El referéndum de junio de 2016 lo ganó el discurso demagógico y populista sostenido por sectores políticos que, en muchos casos, apuestan por una democracia elitista y una economía neoliberal salvaje y ven en la UE la encarnación demoníaca de todo lo contrario. Dichos sectores van desde ilustrados miembros del Partido Conservador educados en Oxford hasta el ejército de la cachiporra verbal liderado por personajes como Nigel Farage, al que tuve el dudoso honor de soportar durante algunos años en el Parlamento Europeo.
No iban a acceder fácilmente a que sus pesadillas imperiales se vieran entorpecidas ni por la razón ni por la negociación ni por la lógica parlamentaria, faltaría más. De ninguna de manera estaban dispuestos a consentir ni un nuevo referéndum ni unas elecciones generales anticipadas que, ahora sí con toda la información disponible, diera a la ciudadanía la posibilidad de ratificar o no el resultado de voto de 2016. Y menos aún que los representantes del pueblo reunidos en el Parlamento hicieran frente a la situación. Primero acabaron con Theresa May, luego pusieron a Boris Johnson al frente del Gobierno y, finalmente, de la mano de este han promovido el cierre de las Cámaras para poder actuar sin ningún control en estas semanas dramáticas.
La decisión es una prueba de vida para la democracia en el Reino Unido, y se ha precipitado porque la oposición ha sido capaz, por primera vez, de ponerse de acuerdo y actuar con decisión. Demasiado tiempo perdido por Corbyn antes de dar los valientes pasos de estos días. Pero el caso es que, finalmente, laboristas, liberales, verdes, nacionalistas escoceses y galeses, independientes y muchos conservadores han puesto pie en pared para evitar un Brexit sin acuerdo el 31 de octubre y conseguir que la ciudadanía pueda acudir a las urnas para decidir el destino del país.
Johnson no quiere ni que el Parlamento ni la ciudadanía le obstaculicen.

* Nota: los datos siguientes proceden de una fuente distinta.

(** * cryptstr: compile-time string obfuscation with wiped runtime views

    A shallow embedding of [src/cryptstr.hpp] (namespace [cs]) and the
    properties its specification states about it.

    Modelling conventions.
    - [CharType] is instantiated at [char], the instantiation [main.cpp]
      uses and the one the comparison operators are written for (they take
      [const char (&)[Y]]).  A [char] value is an integer; whether plain
      [char] is signed is implementation defined and is a field of
      [Platform].  [sizeof(char)] is 1, so one memory cell holds one char.
    - An array [CharType[N]] is a [list Z] of length [N]; a pointer to its
      first element is modelled by the array it points into.  The template
      parameter [N] is an explicit index of [ctstr] and [cryptstr].
    - [for (size_t i = 0; N > i; ++i)] is [for_range N].
    - Run-time memory is a total map from addresses to cells together with
      the set of blocks obtained from the allocator and not handed back;
      where an object is placed (a stack slot, a block returned by the
      allocator) is an argument.  Of [std::basic_string] the model keeps
      where the characters are stored, when a block is requested (the
      characters do not fit the object), that the request can fail, and
      what the destructor hands back; the layout of the string object is
      not modelled, nor are the stack frames of callees. *)

From Stdlib Require Import ZArith String Ascii.
From stdpp Require Import base numbers list gmap.

#[local] Open Scope Z_scope.

(** ** Characters *)

Class Platform := MkPlatform {
  (** is plain [char] a signed type *)
  char_is_signed : bool;
  (** [sizeof(strview<char>)] *)
  sizeof_strview : nat;
  (** the longest string [std::basic_string<char>] keeps inside its own
      object, and the offset of that local buffer in the object *)
  sso_capacity : nat;
  sso_offset : Z
}.

(** [sizeof(CharType)] for [CharType = char]. *)
Definition sizeof_CharType : nat := 1.

(** Conversion of an [int] to [char]: the value modulo 2^8, in the range
    of the character type. *)
Definition to_char `{Platform} (z : Z) : Z :=
  if char_is_signed then (z + 128) mod 256 - 128 else z mod 256.

(** The values a [char] object can hold. *)
Definition is_char `{Platform} (z : Z) : Prop :=
  if char_is_signed then -128 <= z < 128 else 0 <= z < 256.

(** A string literal ["..."] is the array of its characters followed by
    the terminating null character. *)
Definition char_of_ascii `{Platform} (a : ascii) : Z :=
  to_char (Z.of_N (N_of_ascii a)).

Definition string_literal `{Platform} (s : string) : list Z :=
  (char_of_ascii <$> list_ascii_of_string s) ++ [0].

(** ** Loops *)

(** [for (size_t i = 0; n > i; ++i) body(i)] over a state [S]. *)
Definition for_range {S : Type} (n : nat) (body : nat → S → S) (s : S) : S :=
  foldl (λ acc i, body i acc) s (seq 0 n).

(** ** [struct ctstr<CharType, N>] *)

Record ctstr (N : nat) := Ctstr {
  str : list Z;   (* char_type str[N] *)
  len : nat       (* const size_t len *)
}.
Arguments str {N} _ : assert.
Arguments len {N} _ : assert.

(** The representation invariant every constructor establishes: [str] has
    [N] elements and [len] is [N]. *)
Definition ctstr_wf {N : nat} (s : ctstr N) : Prop :=
  length (str s) = N ∧ len s = N.

(** [constexpr ctstr() : str{}, len(N)] *)
Definition ctstr_empty (N : nat) : ctstr N :=
  Ctstr N (replicate N 0) N.

(** [ctstr(const char_type (&_str)[Y]) : str{}, len(Y)], where
    [static_assert(N == Y)]; [Y] is the length of the argument. *)
Definition ctstr_of_array (N : nat) (_str : list Z) : ctstr N :=
  let Y := length _str in
  Ctstr N
    (for_range N (λ i this_str, <[i := _str !!! i]> this_str) (replicate N 0))
    Y.

(** [ctstr(const ctstr<char_type,Y>& _other) : str{}, len(Y)], where
    [static_assert(N == Y)]. *)
Definition ctstr_of_ctstr (N : nat) {Y : nat} (_other : ctstr Y) : ctstr N :=
  Ctstr N
    (for_range N (λ i this_str, <[i := str _other !!! i]> this_str) (replicate N 0))
    Y.

(** [get()]: pointer to the first element of [str]. *)
Definition ctstr_get {N : nat} (s : ctstr N) : list Z := str s.

(** Outcome of an operation that may throw. *)
Inductive outcome (A : Type) :=
  | Returns (a : A)
  | Throws_out_of_range (what : string)
  | Throws_bad_alloc.
Arguments Returns {A} a.
Arguments Throws_out_of_range {A} what.
Arguments Throws_bad_alloc {A}.

(** [operator [] (size_t _index)] *)
Definition ctstr_index {N : nat} (s : ctstr N) (_index : nat) : outcome Z :=
  if (_index <? len s)%nat then Returns (str s !!! _index)
  else Throws_out_of_range "index out of range".

(** [size()] *)
Definition ctstr_size {N : nat} (s : ctstr N) : nat := len s.

(** The loop of [equal]: [remaining] iterations from index [i] on, leaving
    with [false] at the first mismatch. *)
Fixpoint equal_loop (str _str : list Z) (i remaining : nat) : bool :=
  match remaining with
  | O => true
  | S remaining' =>
      if negb (str !!! i =? _str !!! i) then false
      else equal_loop str _str (S i) remaining'
  end.

(** [bool equal(const char (&_str)[Y]) const] *)
Definition ctstr_equal {N : nat} (s : ctstr N) (_str : list Z) : bool :=
  equal_loop (str s) _str 0 N.

(** [operator == (const char (&_str)[Y])] *)
Definition ctstr_eq_array {N : nat} (s : ctstr N) (_str : list Z) : bool :=
  let Y := length _str in
  if negb (Y =? N)%nat then false else ctstr_equal s _str.

(** [operator == (const ctstr<char_type,Y> _other)] *)
Definition ctstr_eq {N Y : nat} (s : ctstr N) (_other : ctstr Y) : bool :=
  if negb (Y =? N)%nat then false else ctstr_equal s (str _other).

(** [operator != (const char (&_str)[Y])] *)
Definition ctstr_ne_array {N : nat} (s : ctstr N) (_str : list Z) : bool :=
  let Y := length _str in
  if negb (Y =? N)%nat then true else negb (ctstr_equal s _str).

(** [operator != (const ctstr<char_type,Y> _other)] *)
Definition ctstr_ne {N Y : nat} (s : ctstr N) (_other : ctstr Y) : bool :=
  if negb (Y =? N)%nat then true else negb (ctstr_equal s (str _other)).

(** [make_ctstr(const CharType (&_str)[N])] *)
Definition make_ctstr (N : nat) (_str : list Z) : ctstr N :=
  ctstr_of_array N _str.

(** [make_ctstr(const ctstr<CharType,N>& _other)]: the argument has the
    class's own type, so the implicitly declared copy constructor is
    selected and copies [str] and [len] member by member. *)
Definition make_ctstr_copy {N : nat} (_other : ctstr N) : ctstr N :=
  Ctstr N (str _other) (len _other).

(** ** [transform] *)

(** A transform object: [CharType functor(CharType*, size_t len, size_t index)]. *)
Definition Functor : Type := list Z → nat → nat → Z.

(** [transform(const ctstr<CharType,N>& _other, Functor _functor)] *)
Definition transform_ctstr {N : nat} (_other : ctstr N) (_functor : Functor)
  : ctstr N :=
  let values := replicate N 0 in
  let values :=
    for_range N
      (λ i values, <[i := _functor (ctstr_get _other) N i]> values) values in
  ctstr_of_array N values.

(** [transform(const CharType (&_str)[N], Functor _functor)] *)
Definition transform_array (N : nat) (_str : list Z) (_functor : Functor)
  : ctstr N :=
  let values := replicate N 0 in
  let values :=
    for_range N (λ i values, <[i := _functor _str N i]> values) values in
  ctstr_of_array N values.

(** [xor_functor<Key>::operator()]: the operand is promoted to [int],
    xor-ed with [Key], and the result converted to [CharType]. *)
Definition xor_functor `{Platform} (Key : Z) : Functor :=
  λ str len index, to_char (Z.lxor (str !!! index) Key).

(** ** Run-time memory *)

(** Memory cells by address, and the blocks obtained from the allocator
    and not handed back to it. *)
Record heap := Heap {
  bytes : Z → Z;
  live : gset Z
}.

(** [*p = v] *)
Definition poke (m : Z → Z) (p v : Z) : Z → Z :=
  λ a, if a =? p then v else m a.

(** The loop of [memzero]:
    [while (num-- > 0) { *char_ptr = 0; ++char_ptr; }] *)
Fixpoint memzero_loop (char_ptr : Z) (num : nat) (m : Z → Z) : Z → Z :=
  match num with
  | O => m
  | S num' => memzero_loop (char_ptr + 1) num' (poke m char_ptr 0)
  end.

(** [memzero(void* ptr, size_t num)] *)
Definition memzero (ptr : Z) (num : nat) (h : heap) : heap :=
  Heap (memzero_loop ptr num (bytes h)) (live h).

(** The [n] cells from address [p] on, read as an array. *)
Definition load_array (m : Z → Z) (p : Z) (n : nat) : list Z :=
  (λ i : nat, m (p + Z.of_nat i)) <$> seq 0 n.

(** The array [l] written to the cells from address [p] on. *)
Definition store_array (m : Z → Z) (p : Z) (l : list Z) : Z → Z :=
  for_range (length l) (λ i m, poke m (p + Z.of_nat i) (l !!! i)) m.

(** ** [struct strview<CharType>] *)

(** A view is a [std::basic_string] and a [zero<strview>] base: the address
    of the [zero] base subobject, the string's buffer [c_str()] and its
    [size()].  The base [zero] is an empty class and lies at offset 0 of
    the view (Itanium C++ ABI), so its address is the address of the view
    and of the string object in it. *)
Record strview := Strview {
  strview_zero_this : Z;
  strview_c_str : Z;
  strview_size : nat
}.

(** Where [std::basic_string(const CharT* s, size_type count)] puts its
    characters: in the local buffer of the string object at [this] when
    they fit, else in a block requested from the allocator, which answers
    with [block] or fails, and then the constructor throws
    [std::bad_alloc]. *)
Definition basic_string_allocate `{Platform} (this : Z) (block : option Z)
    (count : nat) (h : heap) : outcome (Z * heap) :=
  if (count <=? sso_capacity)%nat then Returns (this + sso_offset, h)
  else
    match block with
    | Some buf => Returns (buf, Heap (bytes h) ({[buf]} ∪ live h))
    | None => Throws_bad_alloc
    end.

(** [std::basic_string(const CharT* s, size_type count)] once its
    characters go to [buf]: the buffer receives the [count] characters at
    [s] and a terminating null character after them. *)
Definition basic_string_ctor (buf s : Z) (count : nat) (h : heap) : heap :=
  let chars := load_array (bytes h) s count in
  let m := store_array (bytes h) buf chars in
  let m := poke m (buf + Z.of_nat count) 0 in
  Heap m (live h).

(** [~basic_string()] of a string whose data pointer reads [data]: a
    block at [data] is handed back to the allocator, which does nothing
    for the null pointer; no cell is written. *)
Definition basic_string_dtor (data : Z) (h : heap) : heap :=
  if data =? 0 then h else Heap (bytes h) (live h ∖ {[data]}).

(** [strview(const ctstr<char_type,N>& _str)
       : std::basic_string<char_type>(_str.get(), _str.size())],
    for a [_str] whose elements are stored at address [get], once the
    characters of the string go to [buf]. *)
Definition strview_ctor (zero_this buf : Z) {N : nat}
    (get : Z) (_str : ctstr N) (h : heap) : strview * heap :=
  (Strview zero_this buf (ctstr_size _str),
   basic_string_ctor buf get (ctstr_size _str) h).

(** The same constructor from the start: the string first settles where
    its characters go, and an exception of that step leaves the
    constructor. *)
Definition strview_ctor_outcome `{Platform} (zero_this : Z) (block : option Z)
    {N : nat} (get : Z) (_str : ctstr N) (h : heap)
  : outcome (strview * heap) :=
  match basic_string_allocate zero_this block (ctstr_size _str) h with
  | Returns (buf, h) => Returns (strview_ctor zero_this buf get _str h)
  | Throws_out_of_range what => Throws_out_of_range what
  | Throws_bad_alloc => Throws_bad_alloc
  end.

Por eso, al tiempo que invoca el resultado del referéndum como legitimidad popular de sus decisiones, se desmiente a sí mismo cerrando precisamente la sede de la soberanía nacional. Pero, por mucho apoyo que le brinde su amigo Donald Trump, tiene un grave problema enfrente: la firmeza de la misma democracia cuyo funcionamiento pone en entredicho, la firmeza y la unidad de fuerzas políticas centenarias que han hecho frente con éxito a situaciones históricas gravísimas y la movilización de una ciudadanía que no va a asistir en silencio al robo de su presente y su futuro.
Esperemos que sean capaces de derrotarle y darnos, como va a hacer Italia con un nuevo Gobierno del que formará parte esencial el Partido Democrático, una buena noticia contra el populismo en Europa.